働く人が減って高齢者が増えれば、高齢者への年金を減らすか、働く人の年金保険料を上げるかしかない。また、医療費の問題もある。確実に治るが、とてつもなく高い薬がある(手術などの他の治療法でも同じである)。そういう薬があるなら、誰でも使ってほしいと思うだろう。

たとえば1970年代の生活で十分という人もいるが、70年代までの医療技術で治らないなら諦める、と言ってくれる人はいないだろう。温暖化対策は日本企業にとってチャンスだという人もいるが、特定の企業にとってはチャンスでも、日本経済全体にとってはチャンスではない。
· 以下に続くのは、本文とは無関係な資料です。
(** C19: the checker and the rules parser of udev agree on a line about which
    the checker prints nothing: the parser reads from the line, to its end,
    the keys, operations and values that the checker read from its clauses,
    and adds them to the rule in this order.  (The line must have something
    behind its last comma; without it the checker reads on behind the line.) *)
Theorem checked_line_parsed lineno t x st tmp :
  newline ∉ t -> cstr t -> ends_well t -> check_line lineno (t ++ newline :: x) = Some [] ->
  exists kvs, Forall2 (fun c kv => rule_getkey c = inr kv) (clauses t) kvs /\
    add_rule_loop (S (length t)) st tmp t = add_keys st tmp kvs.
Proof.
  intros Hn Ht He. rewrite check_line_clauses by done. intros [= Hr].
  apply (add_rule_loop_silent _ _ _ _ lineno); [apply split_clauses_length|done].
Qed.
End parsed.

(** ** Examples *)

Definition quoted (v : bytes) : bytes := dquote :: v ++ [dquote].
Definition example_rule : bytes := ("ACTION==" : bytes) ++ quoted "add" ++ (", ATTR{a}= " : bytes) ++ quoted "x, y".
Lemma checked_line_parsed_witness :
  let st := mk_udev_rules (P := Strbuf.strbuf) 1 (rules_new 8) [] 0 [] 0 false in
  let tmp := mk_rule_tmp (mk_rule_token false false 0 0 0 1) [] false in
  check_line 1 (example_rule ++ newline :: nul :: []) = Some [] /\
  add_rule_loop (fun _ => true) (fun _ => None) (fun _ => true) (fun _ => None) (S (length example_rule)) st tmp example_rule =
    add_keys (fun _ => true) (fun _ => None) (fun _ => true) (fun _ => None) st tmp
      [(("ACTION" : bytes), OP_MATCH, ("add" : bytes)); (("ATTR{a}" : bytes), OP_ASSIGN, ("x, y" : bytes))].
Proof.
  intros st tmp.
  assert (check_line 1 (example_rule ++ newline :: [nul]) = Some []) as Hc by (by vm_compute). split; [exact Hc|].
  destruct (checked_line_parsed (fun _ => true) (fun _ => None) (fun _ => true) (fun _ => None) 1 example_rule [nul] st tmp) as (kvs & Hk & ->);
    [by apply (bool_decide_unpack _); vm_compute|vm_compute; repeat constructor; done| |exact Hc|].
  - intros E. vm_compute in E. discriminate E.
  - f_equal. change (clauses example_rule) with [("ACTION==" : bytes) ++ quoted "add"; ("ATTR{a}= " : bytes) ++ quoted "x, y"] in Hk.
    inversion Hk as [|? ? ? ? H1 Hk1]; subst. inversion Hk1 as [|? ? ? ? H2 Hk2]; subst. inversion Hk2; subst.
    vm_compute in H1, H2. by injection H1 as <-; injection H2 as <-.
Defined.

(** A buffer that holds [old] already. *)
Definition buffer (old : bytes) : bytes := take LINE_SIZE (old ++ replicate LINE_SIZE nul).
Example main_ok : main nul (buffer []) (example_rule ++ [newline] ++ ("# comment" : bytes) ++ [newline]) = Some ([], true).
Proof. by vm_compute. Qed.
(** Behind a comma at the end of a line the checker judges what an earlier,
    longer line has left in the buffer. *)
Lemma trailing_comma_reads_on :
  let long := ("KERNEL==" : bytes) ++ quoted "a" ++ (", BAD=" : bytes) ++ quoted "b" in
  let short := ("NAME=" : bytes) ++ quoted "n" ++ ("," : bytes) in
  main nul (buffer []) (long ++ [newline] ++ short ++ [newline]) =
    Some ([Invalid_line 1 (("BAD=" : bytes) ++ quoted "b") 0; Empty_clause 2; Invalid_line 2 (("BAD=" : bytes) ++ quoted "b") 0], false).
Proof. by vm_compute. Qed.
(** So it does in a line of white space, and in a fresh buffer it runs
    through to the end of it. *)
Lemma blank_line_reads_on : main nul (buffer []) ("   " ++ [newline]) = None.
Proof. by vm_compute. Qed.
(** The last line needs a newline. *)
Lemma no_newline_reads_on : main nul (buffer []) (("NAME=" : bytes) ++ quoted "n") = None.
Proof. by vm_compute. Qed.
(** For an empty line the byte in front of the buffer is looked at. *)
Lemma empty_line_reads_before : main nul (buffer []) [newline] = Some ([], true) /\ main "\" (buffer []) [newline] = None.
Proof. by split; vm_compute. Qed.

(** White space behind a value is an error for the checker, and no error for
    the rules parser. *)
Lemma trailing_space_rejected :
  let c := ("NAME=" : bytes) ++ quoted "n" ++ (" " : bytes) in
  check c = - EVALUE /\ get_key c = Some (("NAME" : bytes), OP_ASSIGN, ("n" : bytes), (" " : bytes)).
Proof. by split; vm_compute. Qed.
(** An escaped quote ends the quotes for the checker's search for commas. *)
Lemma escaped_quote_splits :
  let v := ("say \" : bytes) ++ [dquote] ++ ("a, b\" : bytes) ++ [dquote] in
  let line := ("RUN+=" : bytes) ++ quoted v in
  length (clauses line) = 2%nat /\
  get_key line = Some (("RUN" : bytes), OP_ADD, ("say " : bytes) ++ quoted "a, b", []).
Proof. by split; vm_compute. Qed.
(** A prefix of a name with an attribute passes, also the empty one; the
    rules parser does not know it. *)
Lemma key_prefix_accepted :
  check (("E{x}=" : bytes) ++ quoted "y") = 1 /\ check (("{x}=" : bytes) ++ quoted "y") = 1 /\
  let st := mk_udev_rules (P := Strbuf.strbuf) 1 (rules_new 8) [] 0 [] 0 false in
  let tmp := mk_rule_tmp (mk_rule_token false false 0 0 0 1) [] false in
  match add_rule_key (fun _ => true) (fun _ => None) (fun _ => true) (fun _ => None) st tmp "E{x}" OP_ASSIGN "y" with
  | Invalid _ _ => True | Cont _ _ => False end.
Proof. split_and!; by vm_compute. Qed.
End RuleCheck.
日本全体では、化石燃料よりも高いコストのエネルギーを使わなくてはならないからだ。

国防費は要らない、という人もかつてはいたが、ロシアがウクライナを攻撃し、北朝鮮がミサイルを盛んに発射しているところを毎日テレビで見ていれば、要らないという人はほとんどいなくなっているのではないか。

成長すれば、以上述べたようなコストをまかなうことができる。そしてもちろん、このコストを賄う以上に成長すれば、私たちはより豊かになれる。先進国の中で、日本の所得だけが低迷している、という残念な状況から抜け出せる。